(** The fields of a channel that are read; [JNull] stands for null and undefined. *)
Record Channel := { base_url : json; ollama_base_url : json; other_info : json }.

Definition trimmed_string (v : option json) : jstr :=
  match getString v with Some s => trim s | None => [] end.

Definition resolveOllamaBaseUrl (channel : option Channel) : jstr :=
  match channel with
  | None => []
  | Some channel =>
    let direct := trimmed_string (Some (base_url channel)) in
    if nonempty direct then direct
    else
      let alt := trimmed_string (Some (ollama_base_url channel)) in
      if nonempty alt then alt
      else match isRecord (parseMaybeJSON (other_info channel)) with
           | Some parsed =>
             let baseUrl := trimmed_string (obj_get (js "base_url") parsed) in
             if nonempty baseUrl then baseUrl
             else
               let publicUrl := trimmed_string (obj_get (js "public_url") parsed) in
               if nonempty publicUrl then publicUrl
               else trimmed_string (obj_get (js "api_url") parsed)
           | None => []
           end
  end.

(** [getString(a) || b], where the strings may be undefined. *)
Definition or_string (a b : option jstr) : option jstr :=
  match a with Some (_ :: _) => a | _ => b end.

Definition truthy_prop (k : jstr) (o : list (jstr * json)) : bool :=
  match obj_get k o with Some v => json_truthy v | None => false end.

Definition candidate_id (item : list (jstr * json)) : option jstr :=
  or_string (getString (obj_get (js "id") item))
    (or_string (getString (obj_get (js "ID") item))
      (or_string (getString (obj_get (js "name") item))
        (or_string (getString (obj_get (js "model") item))
          (getString (obj_get (js "Model") item))))).

(** [item.metadata ?? item.Metadata]. *)
Definition metadata_of (item : list (jstr * json)) : json :=
  match obj_get (js "metadata") item with
  | Some JNull | None => default JNull (obj_get (js "Metadata") item)
  | Some v => v
  end.

(** [normalized.k = v] when [normalized.k] is falsy. *)
Definition fill (k : jstr) (v : option json) (o : list (jstr * json)) : list (jstr * json) :=
  match v with
  | Some v => if truthy_prop k o then o else obj_set o k v
  | None => o
  end.

(** A non-empty string property. *)
Definition string_prop (k : jstr) (o : list (jstr * json)) : option json :=
  match getString (obj_get k o) with Some (c :: s) => Some (JStr (c :: s)) | _ => None end.

Definition fill_from_metadata (metadata : json) (normalized : list (jstr * json)) : list (jstr * json) :=
  match isRecord metadata with
  | None => normalized
  | Some m =>
    let normalized := fill (js "size") (JNum <$> getNumber (obj_get (js "size") m)) normalized in
    let normalized := fill (js "digest") (string_prop (js "digest") m) normalized in
    let normalized := fill (js "modified_at") (string_prop (js "modified_at") m) normalized in
    fill (js "details") (if truthy_prop (js "details") m then obj_get (js "details") m else None) normalized
  end.
(* ===== verification/Messages.v ===== *)
(** * Playground messages

    [src/web/default/src/features/playground/]: the message types ([types.ts]),
    the constants ([constants.ts]), the message functions
    ([lib/message-utils.ts]) and the request payload ([lib/payload-builder.ts]).
    Identifiers drawn from [nanoid] are arguments. *)

From S2P Require Import Prelude JsString JsRegExp JsNumber Json.
From Stdlib Require Import NArith ZArith.

(** ** Data *)

Inductive MessageRole := User | Assistant | System.
Inductive MessageStatus := Loading | Streaming | Complete | Error.

#[export] Instance MessageRole_eq_dec : EqDecision MessageRole.
Proof. solve_decision. Defined.
#[export] Instance MessageStatus_eq_dec : EqDecision MessageStatus.
Proof. solve_decision. Defined.

Record MessageVersion := Version { v_id : jstr; content : jstr }.

Record Source := { href : jstr; title : jstr }.

Record Reasoning := MkReasoning { r_content : jstr; duration : num }.

(** An optional property that is absent is [None]; [errorCode] may also be null,
    [Some None]. *)
Record Message := MkMessage {
  key : jstr;
  from : MessageRole;
  versions : list MessageVersion;
  sources : option (list Source);
  reasoning : option Reasoning;
  isReasoningStreaming : option bool;
  isReasoningComplete : option bool;
  isContentComplete : option bool;
  status : option MessageStatus;
  errorCode : option (option jstr);
}.

(** [{...m, versions}] and the like. *)
Definition with_versions (vs : list MessageVersion) (m : Message) : Message :=
  MkMessage (key m) (from m) vs (sources m) (reasoning m) (isReasoningStreaming m)
    (isReasoningComplete m) (isContentComplete m) (status m) (errorCode m).
Definition with_reasoning (r : option Reasoning) (m : Message) : Message :=
  MkMessage (key m) (from m) (versions m) (sources m) r (isReasoningStreaming m)
    (isReasoningComplete m) (isContentComplete m) (status m) (errorCode m).
Definition with_streaming (b : bool) (m : Message) : Message :=
  MkMessage (key m) (from m) (versions m) (sources m) (reasoning m) (Some b)
    (isReasoningComplete m) (isContentComplete m) (status m) (errorCode m).
Definition with_status (s : MessageStatus) (m : Message) : Message :=
  MkMessage (key m) (from m) (versions m) (sources m) (reasoning m) (isReasoningStreaming m)
    (isReasoningComplete m) (isContentComplete m) (Some s) (errorCode m).
Definition with_errorCode (e : option jstr) (m : Message) : Message :=
  MkMessage (key m) (from m) (versions m) (sources m) (reasoning m) (isReasoningStreaming m)
    (isReasoningComplete m) (isContentComplete m) (status m) (Some e).

Inductive ContentPart :=
  | TextPart (text : jstr)
  | ImagePart (url : jstr).

(** [string | ContentPart[]]. *)
Inductive MessageContent := TextContent (s : jstr) | PartsContent (l : list ContentPart).

Record ChatCompletionMessage := { role : MessageRole; api_content : MessageContent }.

Record PlaygroundConfig := {
  model : jstr;
  group : jstr;
  temperature : num;
  top_p : num;
  max_tokens : num;
  frequency_penalty : num;
  presence_penalty : num;
  seed : option num;
  stream : bool;
}.

Record ParameterEnabled := {
  temperature_on : bool;
  top_p_on : bool;
  max_tokens_on : bool;
  frequency_penalty_on : bool;
  presence_penalty_on : bool;
  seed_on : bool;
}.

(** An optional parameter that is not sent is [None]. *)
Record ChatCompletionRequest := {
  req_model : jstr;
  req_group : jstr;
  req_messages : list ChatCompletionMessage;
  req_stream : bool;
  req_temperature : option num;
  req_top_p : option num;
  req_max_tokens : option num;
  req_frequency_penalty : option num;
  req_presence_penalty : option num;
  req_seed : option num;
}.

Record ModelOption := { mo_label : jstr; mo_value : jstr }.
Record GroupOption := { go_label : jstr; go_value : jstr; go_ratio : num; go_desc : option jstr }.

- - - - -

ASSIGNED TASK » From the data above, output exactly the lines between the one containing "key : jstr;" and the one containing "Definition with_status (s", counting both of them.

YOUR SOLUTION »
  key : jstr;
  from : MessageRole;
  versions : list MessageVersion;
  sources : option (list Source);
  reasoning : option Reasoning;
  isReasoningStreaming : option bool;
  isReasoningComplete : option bool;
  isContentComplete : option bool;
  status : option MessageStatus;
  errorCode : option (option jstr);
}.

(** [{...m, versions}] and the like. *)
Definition with_versions (vs : list MessageVersion) (m : Message) : Message :=
  MkMessage (key m) (from m) vs (sources m) (reasoning m) (isReasoningStreaming m)
    (isReasoningComplete m) (isContentComplete m) (status m) (errorCode m).
Definition with_reasoning (r : option Reasoning) (m : Message) : Message :=
  MkMessage (key m) (from m) (versions m) (sources m) r (isReasoningStreaming m)
    (isReasoningComplete m) (isContentComplete m) (status m) (errorCode m).
Definition with_streaming (b : bool) (m : Message) : Message :=
  MkMessage (key m) (from m) (versions m) (sources m) (reasoning m) (Some b)
    (isReasoningComplete m) (isContentComplete m) (status m) (errorCode m).
Definition with_status (s : MessageStatus) (m : Message) : Message :=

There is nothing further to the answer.